In a further optimization of the technical solution, the method for partitioning the web page in step 3 comprises: the webpage blocking technology is based on a DOM tree structure of an HTML framework webpage, a path from a root node to a leaf node represents all webpage blocks containing the existing content of a monitoring position, and the webpage blocks are marked in the webpage; dividing the webpage blocks into longitudinal blocks and transverse blocks according to the number of XPath returned in the step 2; when the XPath number is just 1, only one determined position is shown, and only longitudinal partitioning is needed; when the number of XPath is more than 1, it is necessary to perform transverse blocking first and then perform longitudinal blocking.
In a further optimization of the technical solution, the step 4 specifically includes:
step 4.1, returning XPath as empty, and inputting again;
step 4.2, the returned XPath number is 1, the webpage is presented in blocks according to the step 3, the user inputs numbers representing different webpage blocks according to requirements, and the webpage blocks needing to be monitored are fed back;
and 4.3, the returned XPath number is larger than 1, the first interaction is presented in a transverse block mode, the second interaction is presented in a longitudinal block mode, and the user selects the accurate monitoring position.
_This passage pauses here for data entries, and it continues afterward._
Lemma spec_retire_history_sync request h : spec (retire_history_sync config request) done_ h.
Proof.
  unfold retire_history_sync. apply spec_bind, spec_lift. intros l _.
  apply spec_bind. eapply spec_quiet; [apply quiet_lease_owner|]. intros o h0 _ _.
  do 2 (apply spec_bind, spec_lift; intros ? _).
  apply spec_bind, spec_journal. intros _. apply spec_bind, spec_lift. intros _ _. asks.
  apply spec_bind, spec_record_of. intros r Hm. apply spec_bind, spec_lift. intros _ _.
  apply spec_inv. intros Hi.
  assert (Hsl : slots_ok r).
  { destruct (Hm) as [Hp Hr]. exact (lg_slots _ (legal_mem _ Hi Hp) _ _ Hr). }
  clear Hi. match goal with |- context [prepare ?b ?n r] => destruct (prepare b n r) as [next res] eqn:Hpr end.
  apply spec_bind, spec_lift. intros v Hv%map_err_ok. subst res.
  apply prepare_ok in Hpr as (-> & Hle & _ & _ & Hbar).
  assert (Hdom : History.domain (barrier v) = History.domain a0).
  { destruct Hbar as [(old & Hold & -> & _)|(-> & _)]; [by apply Hsl|done]. }
  apply spec_bind. eapply spec_quiet; [apply quiet_retirement_client|]. intros client h2 _ Hs2.
  apply spec_bind. eapply (spec_quiet _ (fun _ => True)); [case_match; quiets|]. intros _ h3 _ Hs3.
  apply spec_bind. eapply spec_quiet; [apply quiet_ensure_headroom|]. intros _ h4 _ Hs4.
  eapply mem_same in Hm; [|eapply same_trans; [exact Hs2|eapply same_trans; [exact Hs3|exact Hs4]]].
  apply spec_bind, spec_record_of. intros r' [_ Hr']. destruct (Hm) as [_ Hr]. simplify_eq.
  apply spec_bind. eapply spec_write_keeps; [done|apply keeps_set_slot; [done|by rewrite Hdom]|].
  apply spec_bind, spec_save. intros h5 _ Hj5 _. apply spec_bind.
  assert (Hend : forall h, spec (_ ← deadline (l_claim_expires_unix_ms l); n ← now;
      mret {| ho_request := request; ho_completed := History.from_barrier (barrier v);
              ho_observed_unix_ms := n |}) done_ h).
  { intros hx. eapply (spec_quiet _ (fun _ => True)); [solve [quiets]|done]. }
  destruct client as [client|]; [|apply spec_ret, Hend]. asks.
  apply spec_bind. eapply spec_quiet; [apply quiet_client_retire|]. intros answer h7 _ _.
  apply spec_bind, spec_lift. intros _ _. asks.
  apply spec_bind, spec_record_of. intros r9 Hm9. destruct (complete v r9) as [r2 res] eqn:Hco.
  apply spec_bind. eapply spec_write_keeps; [done|by eapply keeps_complete|].
  apply spec_bind, spec_lift. intros _ _. apply spec_save. intros h9 _ _ _. apply Hend.
Qed.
In the further optimization of the technical scheme, the step 3 specifically comprises the following steps: according to the existing content of the monitoring position, according to the webpage structure, the range containing the content of the monitoring position is divided in the webpage in a longitudinal blocking mode and a transverse blocking mode, and the range is marked with different colors.
Different from the prior art, the beneficial results of the technical scheme are as follows:
the invention can meet the requirements of the user on information (news, notice and other contents) monitoring and acquisition based on the actual requirements of the user. The invention realizes the blocking of the webpage based on the tree structure of the webpage, and realizes the accurate positioning of the user requirement by showing in a visual way and in a man-machine interaction way.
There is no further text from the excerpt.